Now let's talk about disorders
that affect the ear.
Let's start with otitis media.
This is an ear infection behind
the eardrum in the middle ear.
This can be acute or chronic.
This cause a lot of pain.
And they commonly occur after a patient has had
a primary viral illness such as the common cold
and then a secondary bacterial
infection will develop.
Some of the causes of ear
infections are vaccine-preventable.
Ear infections are not contagious.
They won't spread from person to person
but they can translocate within the host
which means your patient with an ear infection may
have the spread of the infection to another area.
Worldwide, acute otitis media affects
about 11 percent of people a year.
This is hundreds of millions of cases.
Half of the cases involve children less than 5 years
of age and it's more common among male patients.
Here's the anatomy of the external ear which includes
the part that we think of as the "actual ear"
and that includes the ear canal
The middle ear space begins behind the eardrum.
Here you will find the bones that
transmit the sound for hearing
and the eustachean tubes which help
regulate the fluid in the middle ear.
When the eustachean tube isn't functioning properly,
the gas volume in the middle ear is trapped
and this causes a negative
pressure in the middle ear.
The fluid from the surrounding tissue is then pulled into that
space causing an effusion or extra fluid behind the eardrum
If you can't clear that fluid out of
that space, it may get infected.
Dysfunction of the eustachean tube is a
common cause of all forms of otitis media.

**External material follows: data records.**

(** * Flashlight: a virtualised grid of justified rows

    A shallow embedding of the grid controller ([Flashlight], index.ts), of
    its sections ([SectionElement], section.ts) and of the row tiling pass
    it calls, with the properties of the design document stated on them.
    The controller is embedded as it runs with the section class at hand:
    where it calls a member the class does not have, or leaves out an
    argument the class reads, the [TypeError] is part of the embedding.

    JavaScript numbers are IEEE 754 binary64 values: they are modelled by
    Rocq's primitive floats, whose operations are the same ones.  Counters
    and array positions (section indices, ordinals, lengths) are integers. *)

From Stdlib Require Import ZArith List Bool Lia String PrimFloat.
From stdpp Require Import base option list gmap strings.

Local Open Scope Z_scope.

(** ** JavaScript values *)

(** A numeric field that may not have been written yet ([undefined]) or
    that the empty controller state initialises to [null]. *)
Inductive jsnum : Type :=
| undefined
| null
| num (x : float).

(** [ToNumber], as arithmetic and relational operators apply it. *)
Definition ToNumber (v : jsnum) : float :=
  match v with
  | undefined => nan
  | null => 0%float
  | num x => x
  end.

(** [a === b]: no coercion; [NaN] differs from itself, [0] equals [-0]. *)
Definition strict_eq (a b : jsnum) : bool :=
  match a, b with
  | undefined, undefined => true
  | null, null => true
  | num x, num y => PrimFloat.eqb x y
  | _, _ => false
  end.

(** [a !== b]. *)
Definition strict_neq (a b : jsnum) : bool := negb (strict_eq a b).

(** Truthiness of a number: [0], [-0] and [NaN] are falsy. *)
Definition truthy_num (x : float) : bool :=
  negb (PrimFloat.eqb x 0 || PrimFloat.is_nan x).

(** An array length read as a number. *)
Definition of_nat (n : nat) : float :=
  Nat.iter n (fun x => (x + 1)%float) 0%float.

(** [Boolean(v)] of an optional number ([extraMargins?: number]). *)
Definition truthy_opt (v : option float) : bool :=
  match v with
  | None => false
  | Some x => truthy_num x
  end.

(** ** Data (state.ts) *)

Record ItemData : Type := mkItem {
  id : string;
  aspectRatio : float
}.

Record RowData : Type := mkRow {
  items : list ItemData;
  row_aspectRatio : float;
  extraMargins : option float
}.

(** A pagination cursor of type [K]: the pager hands out page numbers; a
    response may carry [null], or no [nextRequestKey] at all. *)
Inductive cursor : Type :=
| KNull
| KUndefined
| Key (k : Z).

(** [Boolean(key)]: [null], [undefined] and the number [0] are falsy. *)
Definition truthy (c : cursor) : bool :=
  match c with
  | KNull | KUndefined => false
  | Key k => negb (k =? 0)
  end.

(** [key === null]. *)
Definition is_null (c : cursor) : bool :=
  match c with
  | KNull => true
  | _ => false
  end.

Record Response : Type := mkResponse {
  resp_items : list ItemData;
  nextRequestKey : cursor
}.

Record Options : Type := mkOptions {
  margin : float;
  rowAspectRatioThreshold : float
}.

(** ** SectionElement (section.ts) *)

Module SectionElement.

(** The four style properties [set] writes on an item's element. *)
Record placement : Type := mkPlacement {
  style_height : float;
  style_width : float;
  style_left : float;
  style_top : float
}.

(** One entry of a row: the item's element (its style, [None] until the
    first layout) and the item. *)
Definition cell : Type := (option placement * ItemData)%type.

Record row_meta : Type := mkMeta {
  meta_aspectRatio : float;
  meta_extraMargins : option float
}.

Record t : Type := mk {
  attached : bool;
  top : jsnum;
  width : jsnum;
  height : jsnum;
  index : Z;
  (** [section.style.top] and [section.style.height], in pixels. *)
  section_top : option float;
  section_height : option float;
  rows : list (row_meta * list cell)
}.

(** The constructor: one element per item, nothing laid out. *)
Definition new (index : Z) (rs : list RowData) : t :=
  {| attached := false;
     top := undefined; width := undefined; height := undefined;
     index := index;
     section_top := None; section_height := None;
     rows := map (fun r =>
                    ({| meta_aspectRatio := row_aspectRatio r;
                        meta_extraMargins := extraMargins r |},
                     map (fun d => (None, d)) (items r))) rs |}.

This is usually due to inflammation of
the mucus membranes and the nasopharynx
This can be caused by common viral illnesses such as the
common cold, strep throat, or even seasonal allergies.
Typically, we see the patients start with a viral URI
Again, if they don't clear
the fluid out of the space,
bacteria can begin to grow and this is
called the secondary bacteral infection.
Pediatric anatomy and their immune
function contributes to this problem.
The three most common causes of
bacterial pediatric infections are:
Strep pneumoniae, M. catarrhalis
and Haemophilus influenzae
Here you can see the pus from the infection
pressing up against the back of the eardrum.
That's gonna make it bulge out into the canal.
There are some risk factors for ear infections.
One is second-hand smoke exposure.
Another is pacifier use and
children who attend daycare.
And this could be, they're
just exposed to more viruses.
But then if they're not cleared, the fluid
can turn into a bacterial infection.
Here are some differences in the anatomy.
On the left we see the infant's eustachean tube,
on the right we see the adult eustachean tube.
The size of the passageway contributes to the problem,
so infants have a much smaller eustachean tube.
The direction of the drainage into
the throat is also different.
In pediatric patients, the tube lays more horizontally and
this makes it easier for bacteria to ascend the tube.
In adults, this is more vertical
so they're assisted by gravity.
Bacteria actually need to climb up like a ladder.
The stiffness of the tube has to do with this too.
In children, the tube is softer, therefore it's more
collapsible and the fluid can get trapped inside
Adults have a stiffer eustachean tube.
The length of the tube also contributes.
Pediatric patients have a shorter distance for the
bacteria to travel and adults have a longer distance.
The opening into the throat is also rounder in pediatric
patients and this allows a bare passageway for the bacteria.